══ Records shown

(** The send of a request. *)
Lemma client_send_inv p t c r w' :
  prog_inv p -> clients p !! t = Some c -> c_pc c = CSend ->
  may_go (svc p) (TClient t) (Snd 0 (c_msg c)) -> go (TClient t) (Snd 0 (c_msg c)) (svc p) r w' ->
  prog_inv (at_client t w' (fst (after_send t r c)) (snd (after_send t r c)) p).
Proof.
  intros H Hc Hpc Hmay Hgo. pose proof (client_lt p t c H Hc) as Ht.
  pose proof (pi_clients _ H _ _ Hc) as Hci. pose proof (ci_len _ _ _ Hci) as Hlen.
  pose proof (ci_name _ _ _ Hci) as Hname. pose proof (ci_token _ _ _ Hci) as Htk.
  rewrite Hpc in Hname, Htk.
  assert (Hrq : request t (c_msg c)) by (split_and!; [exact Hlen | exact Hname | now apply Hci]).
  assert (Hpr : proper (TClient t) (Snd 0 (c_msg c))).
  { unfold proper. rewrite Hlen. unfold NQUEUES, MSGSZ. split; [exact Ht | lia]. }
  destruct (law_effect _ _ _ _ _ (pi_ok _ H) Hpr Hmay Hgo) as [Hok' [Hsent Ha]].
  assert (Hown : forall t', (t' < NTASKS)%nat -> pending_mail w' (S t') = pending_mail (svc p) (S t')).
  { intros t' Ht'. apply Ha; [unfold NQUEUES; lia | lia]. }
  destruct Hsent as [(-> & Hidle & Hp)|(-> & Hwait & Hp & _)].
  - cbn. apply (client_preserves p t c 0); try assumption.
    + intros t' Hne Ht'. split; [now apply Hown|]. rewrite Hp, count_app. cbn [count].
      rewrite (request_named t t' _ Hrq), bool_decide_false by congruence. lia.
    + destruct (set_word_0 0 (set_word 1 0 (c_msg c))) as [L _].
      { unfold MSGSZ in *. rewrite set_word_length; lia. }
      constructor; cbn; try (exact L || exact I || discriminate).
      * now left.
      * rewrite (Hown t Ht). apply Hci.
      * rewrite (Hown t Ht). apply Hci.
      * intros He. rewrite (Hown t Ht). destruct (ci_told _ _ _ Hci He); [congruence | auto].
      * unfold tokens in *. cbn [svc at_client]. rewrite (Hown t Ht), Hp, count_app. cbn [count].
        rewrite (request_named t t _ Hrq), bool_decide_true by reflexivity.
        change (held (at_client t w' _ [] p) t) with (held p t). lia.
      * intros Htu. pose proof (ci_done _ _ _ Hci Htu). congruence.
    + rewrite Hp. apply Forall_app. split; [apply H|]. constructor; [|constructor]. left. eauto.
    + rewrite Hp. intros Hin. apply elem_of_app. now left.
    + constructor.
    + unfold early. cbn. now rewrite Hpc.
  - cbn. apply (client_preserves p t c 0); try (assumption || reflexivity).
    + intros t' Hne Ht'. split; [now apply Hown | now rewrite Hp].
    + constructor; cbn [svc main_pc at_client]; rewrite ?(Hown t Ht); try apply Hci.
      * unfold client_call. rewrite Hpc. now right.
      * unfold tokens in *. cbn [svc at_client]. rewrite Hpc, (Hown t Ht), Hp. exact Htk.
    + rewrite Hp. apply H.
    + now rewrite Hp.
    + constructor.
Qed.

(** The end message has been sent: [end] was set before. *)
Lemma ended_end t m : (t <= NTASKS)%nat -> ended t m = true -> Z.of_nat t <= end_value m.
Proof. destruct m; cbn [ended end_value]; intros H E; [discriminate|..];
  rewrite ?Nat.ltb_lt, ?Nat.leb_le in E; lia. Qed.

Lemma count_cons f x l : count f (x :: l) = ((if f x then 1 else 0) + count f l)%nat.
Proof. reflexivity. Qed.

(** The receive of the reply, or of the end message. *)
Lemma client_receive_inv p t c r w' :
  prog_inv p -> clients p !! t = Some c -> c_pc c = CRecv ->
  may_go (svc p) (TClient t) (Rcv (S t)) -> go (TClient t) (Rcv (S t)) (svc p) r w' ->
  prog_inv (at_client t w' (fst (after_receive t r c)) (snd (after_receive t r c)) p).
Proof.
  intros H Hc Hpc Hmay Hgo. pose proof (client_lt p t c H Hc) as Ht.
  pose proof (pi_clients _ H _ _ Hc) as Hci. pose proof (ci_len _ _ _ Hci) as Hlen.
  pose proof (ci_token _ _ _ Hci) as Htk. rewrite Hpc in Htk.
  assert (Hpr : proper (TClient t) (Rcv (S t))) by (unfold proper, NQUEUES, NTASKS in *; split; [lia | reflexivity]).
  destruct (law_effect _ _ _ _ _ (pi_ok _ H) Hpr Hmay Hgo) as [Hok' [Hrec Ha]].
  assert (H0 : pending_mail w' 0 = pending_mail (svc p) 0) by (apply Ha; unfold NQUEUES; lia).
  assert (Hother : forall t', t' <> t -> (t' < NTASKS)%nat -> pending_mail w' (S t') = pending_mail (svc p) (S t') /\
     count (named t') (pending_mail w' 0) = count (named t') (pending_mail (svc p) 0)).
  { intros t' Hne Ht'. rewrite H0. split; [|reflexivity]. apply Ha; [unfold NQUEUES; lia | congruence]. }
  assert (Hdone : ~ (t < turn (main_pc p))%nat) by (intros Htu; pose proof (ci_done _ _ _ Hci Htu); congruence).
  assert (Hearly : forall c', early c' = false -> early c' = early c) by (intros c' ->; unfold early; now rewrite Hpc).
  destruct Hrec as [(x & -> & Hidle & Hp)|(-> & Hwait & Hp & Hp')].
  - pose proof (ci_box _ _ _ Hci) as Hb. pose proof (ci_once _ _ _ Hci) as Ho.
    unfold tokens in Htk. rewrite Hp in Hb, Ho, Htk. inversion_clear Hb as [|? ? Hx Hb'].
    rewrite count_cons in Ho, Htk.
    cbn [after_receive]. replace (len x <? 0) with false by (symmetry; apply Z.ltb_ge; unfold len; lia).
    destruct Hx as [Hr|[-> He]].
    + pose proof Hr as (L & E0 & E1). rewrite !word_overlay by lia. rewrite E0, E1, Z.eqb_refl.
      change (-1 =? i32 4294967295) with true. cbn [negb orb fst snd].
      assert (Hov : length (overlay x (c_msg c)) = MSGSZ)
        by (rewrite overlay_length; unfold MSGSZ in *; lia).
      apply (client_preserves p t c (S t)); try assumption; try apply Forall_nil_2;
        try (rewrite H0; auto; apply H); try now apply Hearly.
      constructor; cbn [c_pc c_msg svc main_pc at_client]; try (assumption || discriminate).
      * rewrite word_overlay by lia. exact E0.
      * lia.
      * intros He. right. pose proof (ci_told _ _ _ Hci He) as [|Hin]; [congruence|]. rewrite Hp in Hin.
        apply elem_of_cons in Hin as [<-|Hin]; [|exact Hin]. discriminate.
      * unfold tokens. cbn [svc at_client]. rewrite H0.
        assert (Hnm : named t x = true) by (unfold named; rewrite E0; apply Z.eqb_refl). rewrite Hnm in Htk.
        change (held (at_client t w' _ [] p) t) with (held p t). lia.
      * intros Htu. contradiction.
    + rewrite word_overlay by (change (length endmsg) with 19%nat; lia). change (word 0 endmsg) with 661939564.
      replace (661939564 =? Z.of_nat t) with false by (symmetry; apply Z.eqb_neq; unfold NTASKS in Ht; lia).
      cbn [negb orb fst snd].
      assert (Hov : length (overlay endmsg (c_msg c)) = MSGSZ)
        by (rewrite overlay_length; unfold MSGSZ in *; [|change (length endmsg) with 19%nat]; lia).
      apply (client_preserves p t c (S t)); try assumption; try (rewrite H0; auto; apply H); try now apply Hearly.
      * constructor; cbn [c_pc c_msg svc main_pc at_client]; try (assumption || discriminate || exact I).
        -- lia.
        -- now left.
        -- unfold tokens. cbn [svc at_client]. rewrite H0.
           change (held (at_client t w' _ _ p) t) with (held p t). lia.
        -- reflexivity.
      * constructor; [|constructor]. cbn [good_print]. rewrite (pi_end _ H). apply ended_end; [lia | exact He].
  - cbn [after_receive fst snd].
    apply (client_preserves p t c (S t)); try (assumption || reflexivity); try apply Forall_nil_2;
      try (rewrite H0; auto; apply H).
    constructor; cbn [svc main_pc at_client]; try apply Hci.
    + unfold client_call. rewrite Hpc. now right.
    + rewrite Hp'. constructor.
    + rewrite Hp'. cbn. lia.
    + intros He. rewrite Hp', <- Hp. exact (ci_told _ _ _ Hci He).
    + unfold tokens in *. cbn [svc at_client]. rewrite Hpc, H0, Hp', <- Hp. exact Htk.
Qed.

════

▶ **Exercise instructions**
Using the data above, transcribe the lines that run from the line with "cbn [after_receive]. replace" to the line with "rewrite Hp in Hin.", both ends kept, and output nothing else.

▶ **Exercise output**
    cbn [after_receive]. replace (len x <? 0) with false by (symmetry; apply Z.ltb_ge; unfold len; lia).
    destruct Hx as [Hr|[-> He]].
    + pose proof Hr as (L & E0 & E1). rewrite !word_overlay by lia. rewrite E0, E1, Z.eqb_refl.
      change (-1 =? i32 4294967295) with true. cbn [negb orb fst snd].
      assert (Hov : length (overlay x (c_msg c)) = MSGSZ)
        by (rewrite overlay_length; unfold MSGSZ in *; lia).
      apply (client_preserves p t c (S t)); try assumption; try apply Forall_nil_2;
        try (rewrite H0; auto; apply H); try now apply Hearly.
      constructor; cbn [c_pc c_msg svc main_pc at_client]; try (assumption || discriminate).
      * rewrite word_overlay by lia. exact E0.
      * lia.
      * intros He. right. pose proof (ci_told _ _ _ Hci He) as [|Hin]; [congruence|]. rewrite Hp in Hin.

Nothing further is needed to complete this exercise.